About 1 to 2 percent of patients with inflammatory bowel disease as well as patients with psoriasis develop anterior uveitis, which is very similar to spondyloarthropathies as unilateral, suddenly occurring and recurrent anterior uveitis or as more chronic uveitis, also affecting the posterior segments of the eye can express.
Multiple sclerosis is one of the neurological diseases associated with uveitis. In addition to the typical retrobulbar neuritis, the ocular involvement is most frequently manifested by intermediate uveitis, often with retinal vasculitis or rarely with a stronger anterior component.
A variety of other systemic diseases can be associated with uveitis. While the diagnosis of uveitis in childhood was previously equated with a high probability of blindness, the number of young patients with visual loss is currently very small due to improved ophthalmological screening and early therapy involving immunosuppressants. The complications of typical iridocyclitis arise from the chronic intraocular irritation.
Children with ANA-positive oligoarthritis in the context of juvenile idiopathic arthritis are particularly affected. This dangerous form causes mostly bilateral, insidious anterior uveitis in around 24 percent of children. Antinuclear antibodies (ANA) are directed against various components of the cell nucleus and can lead to disturbances of nuclear and cell functions.

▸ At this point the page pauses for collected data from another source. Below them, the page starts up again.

Lemma savereg_raise_writes_nothing_witness :
  savereg render_fixed "Table 1" "out/" [("A", "Alpha"); ("B", "Beta")] auto false
    (world_of ["A"; "B"; "A:B"])
  = ({| table := hide_statistics (table (world_of ["A"; "B"; "A:B"]));
        files := ∅; console := [] |},
     Raise (AssertionError (Variable_order "A:B" "A:B" "B:A")))
  /\ files {| table := hide_statistics (table (world_of ["A"; "B"; "A:B"]));
              files := ∅; console := [] |}
     = files (world_of ["A"; "B"; "A:B"])
  /\ console {| table := hide_statistics (table (world_of ["A"; "B"; "A:B"]));
                files := ∅; console := [] |}
     = console (world_of ["A"; "B"; "A:B"]).
Proof.
  assert (savereg render_fixed "Table 1" "out/" [("A", "Alpha"); ("B", "Beta")] auto
            false (world_of ["A"; "B"; "A:B"])
          = ({| table := hide_statistics (table (world_of ["A"; "B"; "A:B"]));
                files := ∅; console := [] |},
             Raise (AssertionError (Variable_order "A:B" "A:B" "B:A")))) as Hrun
    by (by vm_compute).
  split; [exact Hrun|].
  exact (savereg_raise_writes_nothing render_fixed _ _ _ _ _ _ _ _ Hrun).
Defined.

A large number of complications such as synechiae, i.e. adhesions of the iris with the posterior surface of the cornea, or ligamentous keratopathy, cataracts and glaucoma can rob these mostly symptom-free, little patients of the eyesight, as these typical complications are often discovered late, for example through pupillary distortions as a result of the adhesions become. Close-knit ophthalmic examinations, which may be weekly depending on the findings, are therefore often absolutely necessary for affected children.
As a classic example of an ocular syndrome, the Fuchs 'uveitis syndrome (former name: Fuchs' heterochromic cyclitis) was also mentioned as a secondary form of uveitis, which is characterized by an almost always unilateral infestation with mild, chronic inflammation of the anterior chamber or vitreous humor. The diffuse distribution of star-shaped corneal precipitates and the absence of posterior synechiae are characteristic. Fuchs' uveitis syndrome can be diagnosed solely on the basis of the ophthalmological picture.